**Task requirements:** From the records below, extract only the lines running from the line with "(** User-level operations on the history. *)" to the line with "Inductive BrushMode := Segments", both lines included, reproducing them exactly.

[Data to process Boundary: Start]

(** * Geometric Painter: a shallow embedding of the rendering core

    The development follows [src/geometric-painter.jsx].  JavaScript numbers
    that carry pointer coordinates, radii and opacities are idealised as real
    numbers ([R]); array indices, pixel channels and loop counters are
    integers ([Z], [nat]).  [Math.floor] is [Zfloor], [Math.ceil] is [Zceil].

    Part I holds the model (one definition per source function), Part II the
    vocabulary used to state properties, Part III the proofs. *)

From Stdlib Require Import ZArith List Reals Lra Lia Bool.
From stdpp Require Import base list.
Import ListNotations.

(* ===================================================================== *)
(** * Part I.  The model                                                  *)
(* ===================================================================== *)

(** ** History manager ([saveToHistory], [undo], [clearCanvas]) *)

Section HistoryModel.
Context {Snap : Type}.

(** [const maxUndoSteps = 20] *)
Definition maxUndoSteps : nat := 20.

(** [undoHistoryRef.current] (oldest snapshot first, newest last, as the
    JS array holds them) together with the React state [canUndo]. *)
Record Hist := mkHist {
  undoHistory : list Snap;
  canUndo : bool
}.

(** State of a freshly mounted component: [useRef([])], [useState(false)]. *)
Definition emptyHist : Hist := mkHist [] false.

(** [saveToHistory]: the argument is [canvasRef.current] already encoded by
    [toDataURL()], [None] when the ref is still null. *)
Definition saveToHistory (canvas : option Snap) (h : Hist) : Hist :=
  match canvas with
  | None => h
  | Some imageData =>
      let pushed := undoHistory h ++ [imageData] in
      let limited :=
        if (maxUndoSteps <? length pushed)%nat then tail pushed else pushed in
      mkHist limited (1 <? length limited)%nat
  end.

(** [undo]: returns the new history and the snapshot whose decoding was
    scheduled ([img.src = previousState]); [None] when the call returned at
    the floor guard. *)
Definition undo (h : Hist) : Hist * option Snap :=
  if (length (undoHistory h) <=? 1)%nat then (h, None)
  else
    let popped := removelast (undoHistory h) in
    (mkHist popped (1 <? length popped)%nat, last popped).

(** The history part of [clearCanvas]: the stack is emptied, the cleared
    canvas is saved, and [setCanUndo(false)] has the last word. *)
Definition clearHistory (cleared : Snap) (h : Hist) : Hist :=
  let h1 := saveToHistory (Some cleared) (mkHist [] (canUndo h)) in
  mkHist (undoHistory h1) false.

(** The mount effect saves the blank canvas as the baseline. *)
Definition initHist (blank : Snap) : Hist :=
  saveToHistory (Some blank) emptyHist.

(** User-level operations on the history. *)
Inductive HistOp :=
| Commit (s : Snap)
| Undo
| Clear (s : Snap).

Definition histStep (h : Hist) (op : HistOp) : Hist :=
  match op with
  | Commit s => saveToHistory (Some s) h
  | Undo => fst (undo h)
  | Clear s => clearHistory s h
  end.

Definition histRun (ops : list HistOp) (h : Hist) : Hist :=
  fold_left histStep ops h.

(** [n] commits in a row. *)
Definition commits (cs : list Snap) (h : Hist) : Hist :=
  histRun (map Commit cs) h.

(** [k] presses of undo in a row. *)
Fixpoint undoTimes (k : nat) (h : Hist) : Hist :=
  match k with
  | O => h
  | S k' => undoTimes k' (fst (undo h))
  end.

(** An undo "succeeds" when it pops a snapshot and schedules a restore. *)
Definition undoSucceeds (h : Hist) : bool :=
  match snd (undo h) with Some _ => true | None => false end.

End HistoryModel.

Arguments Hist : clear implicits.
Arguments HistOp : clear implicits.

(** ** Configuration and drawing vocabulary *)

Open Scope R_scope.

(** A point [{x, y}] in canvas coordinates. *)
Definition Point : Type := (R * R)%type.

(** A palette colour, kept decoded: the three channels [hexToRgb] extracts
    from the ['#rrggbb'] string held in [selectedColor]. *)
Record Color := mkColor { red : Z; green : Z; blue : Z }.

Inductive BrushMode := Segments | Dots | Radials | Crosshatch | Stipple | Fine.
Inductive Shape := Concentric | Radial | Mesh | Dotted | Circle | Mandala.
Inductive FillPattern := Solid | PatDots | PatLines | PatCrosshatch | PatStipple.
Inductive SymmetryMode := SymNone | SymMirror.

(** The React state the engines read and never write. *)
Record Config := mkConfig {
  selectedColor : Color;
  brushSize : R;
  brushMode : BrushMode;
  opacity : R;
  lineWeight : R;
  shapeMode : option Shape;
  bleedEnabled : bool;
  blendMode : bool;
  fillMode : bool;
  fillPattern : FillPattern;
  symmetryMode : SymmetryMode;
  mirrorAngle : R;
  isDraggingPanel : bool
}.

(** The canvas raster: [getImageData(0, 0, width, height).data] is [data],
    four channels per pixel, rows first. *)
Record Canvas := mkCanvas {
  width : Z;
  height : Z;
  data : list Z
}.

(** The style a drawing call is issued with: the colour, the alpha written
    into the [rgba()] style string (1 for a plain hex style) and the
    context's [globalAlpha]. *)
Record Ink := mkInk {
  inkColor : Color;
  inkAlpha : R;
  inkGlobalAlpha : R
}.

[Data to process Boundary: End]

**Problem solution:**
(** User-level operations on the history. *)
Inductive HistOp :=
| Commit (s : Snap)
| Undo
| Clear (s : Snap).

Definition histStep (h : Hist) (op : HistOp) : Hist :=
  match op with
  | Commit s => saveToHistory (Some s) h
  | Undo => fst (undo h)
  | Clear s => clearHistory s h
  end.

Definition histRun (ops : list HistOp) (h : Hist) : Hist :=
  fold_left histStep ops h.

(** [n] commits in a row. *)
Definition commits (cs : list Snap) (h : Hist) : Hist :=
  histRun (map Commit cs) h.

(** [k] presses of undo in a row. *)
Fixpoint undoTimes (k : nat) (h : Hist) : Hist :=
  match k with
  | O => h
  | S k' => undoTimes k' (fst (undo h))
  end.

(** An undo "succeeds" when it pops a snapshot and schedules a restore. *)
Definition undoSucceeds (h : Hist) : bool :=
  match snd (undo h) with Some _ => true | None => false end.

End HistoryModel.

Arguments Hist : clear implicits.
Arguments HistOp : clear implicits.

(** ** Configuration and drawing vocabulary *)

Open Scope R_scope.

(** A point [{x, y}] in canvas coordinates. *)
Definition Point : Type := (R * R)%type.

(** A palette colour, kept decoded: the three channels [hexToRgb] extracts
    from the ['#rrggbb'] string held in [selectedColor]. *)
Record Color := mkColor { red : Z; green : Z; blue : Z }.

Inductive BrushMode := Segments | Dots | Radials | Crosshatch | Stipple | Fine.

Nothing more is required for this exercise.